**WORK TO BE COMPLETED**
Reply only with how many lines in these entries hold the string "Lemma".

**RECORDS**
Lemma display_message_run show msg w :
  well_formed msg ->
  display_message show msg tt w = (Returned tt, extend w [] (displayed show msg)).
Proof.
  intros [[r Hr] [c Hc]]. unfold display_message, displayed.
  unfold bind at 1. unfold lift at 1, getitem at 1. rewrite Hr.
  destruct (decide (r = py "user")) as [->|Hu].
  - destruct (decide (Some (py "user") = Some (py "user"))); [|done].
    unfold bind, lift, getitem, emit. rewrite Hc. simpl.
    unfold extend. simpl. by rewrite app_nil_r.
  - destruct (decide (Some r = Some (py "user"))); [congruence|].
    destruct (decide (r = py "assistant")) as [->|Ha].
    + destruct (decide (Some (py "assistant") = Some (py "assistant"))); [|done].
      apply (show_thinking_of_write msg show w c Hc).
    + destruct (decide (Some r = Some (py "assistant"))); [congruence|].
      unfold ret. by rewrite extend_nil.
Qed.

Lemma display_loop_run show history w :
  Forall well_formed history ->
  for_each history (display_message show) tt w
    = (Returned tt, extend w [] (flat_map (displayed show) history)).
Proof.
  intros Hwf. revert w.
  induction Hwf as [|msg history Hmsg _ IH]; intros w; simpl.
  - unfold ret. by rewrite extend_nil.
  - unfold bind. rewrite (display_message_run _ _ _ Hmsg), IH.
    by rewrite extend_extend.
Qed.

Lemma display_chat_history_run show w :
  Forall well_formed (messages w) ->
  display_chat_history show w
    = (Returned tt, extend w [] (flat_map (displayed show) (messages w))).
Proof.
  intros Hwf. unfold display_chat_history, bind, session_messages.
  by apply display_loop_run.
Qed.

Lemma messages_extend w ms evs : messages (extend w ms evs) = messages w ++ ms.
Proof. done. Qed.

Lemma trace_extend w ms evs : trace (extend w ms evs) = trace w ++ evs.
Proof. done. Qed.

Lemma well_formed_submitted w user_input :
  Forall well_formed (messages w) ->
  Forall well_formed (messages w ++ [user_message user_input]).
Proof.
  intros Hwf. apply Forall_app. split; [done|].
  constructor; [apply user_message_well_formed | constructor].
Qed.

Lemma chat_turn_nothing client now enable show chat_input w :
  truthy_opt chat_input = false ->
  chat_turn client now enable show chat_input w = (Returned tt, w).
Proof. destruct chat_input as [[|a u]|]; done. Qed.

Lemma chat_turn_gateway_error client now enable show user_input w e :
  truthy user_input = true ->
  Forall well_formed (messages w) ->
  chat client (turn_request client now enable show
                 (messages w ++ [user_message user_input])) = Raised e ->
  chat_turn client now enable show (Some user_input) w =
    (Returned tt,
     extend w [user_message user_input]
       [StWrite user_input;
        ClientChat (turn_request client now enable show
                      (messages w ++ [user_message user_input]));
        StError (py "Error getting AI response: " ++ e);
        StRerun]).
Proof.
  intros Hu Hwf Hc. unfold chat_turn. rewrite Hu.
  unfold bind at 1. unfold session_append at 1.
  unfold bind at 1. unfold emit at 1.
  unfold bind at 1.
  pose proof (well_formed_submitted w user_input Hwf) as Hwf'.
  erewrite process_ai_response_gateway_error;
    [| simpl; apply (api_messages_well_formed now _ Hwf') | exact Hc].
  unfold emit, extend. simpl.
  by rewrite app_nil_r, <- !app_assoc.
Qed.

Lemma chat_turn_reply client now enable show user_input w response :
  truthy user_input = true ->
  Forall well_formed (messages w) ->
  chat client (turn_request client now enable show
                 (messages w ++ [user_message user_input])) = Returned response ->
  chat_turn client now enable show (Some user_input) w =
    (Returned tt,
     extend w [user_message user_input; reply client response show]
       (StWrite user_input
        :: ClientChat (turn_request client now enable show
                         (messages w ++ [user_message user_input]))
        :: flat_map (tool_events client)
             (default [] (tool_calls (message response)))
        ++ shown (reply client response show) show ++ [StRerun])).
Proof.
  intros Hu Hwf Hc. unfold chat_turn. rewrite Hu.
  unfold bind at 1. unfold session_append at 1.
  unfold bind at 1. unfold emit at 1.
  unfold bind at 1.
  pose proof (well_formed_submitted w user_input Hwf) as Hwf'.
  erewrite process_ai_response_reply;
    [| simpl; apply (api_messages_well_formed now _ Hwf') | exact Hc].
  unfold emit, extend. simpl.
  do 2 f_equal; by rewrite <- ?app_assoc; simpl; rewrite <- ?app_assoc.
Qed.

(** The stored messages after one run of [main]. *)
Lemma main_messages r w :
  Forall well_formed (messages w) ->
  messages (snd (main r w)) =
    if run_clear r then []
    else match run_input r with
         | Some user_input =>
             if truthy user_input then
               messages w ++ user_message user_input ::
                 match chat (run_client r)
                         (turn_request (run_client r) (run_time r)
                            (run_web_search r) (run_thinking r)
                            (messages w ++ [user_message user_input])) with
                 | Returned response =>
                     [reply (run_client r) response (run_thinking r)]
                 | Raised _ => []
                 end
             else messages w
         | None => messages w
         end.
Proof.
  intros Hwf. unfold main. destruct (run_clear r); [done|].
  unfold bind at 1. rewrite (display_chat_history_run _ _ Hwf).
  set (w1 := extend w [] _).
  assert (Hm : messages w1 = messages w) by (simpl; apply app_nil_r).
  assert (Hwf1 : Forall well_formed (messages w1)) by (by rewrite Hm).
  destruct (run_input r) as [u|]; [|by rewrite chat_turn_nothing].
  destruct (truthy u) eqn:Hu.
  - rewrite <- Hm.
    destruct (chat (run_client r) _) as [response|e] eqn:Hc.
    + by rewrite (chat_turn_reply _ _ _ _ _ _ _ Hu Hwf1 Hc).
    + by rewrite (chat_turn_gateway_error _ _ _ _ _ _ _ Hu Hwf1 Hc).
  - rewrite chat_turn_nothing; [done|]. simpl. by rewrite Hu.
Qed.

**WRITTEN SOLUTION**
10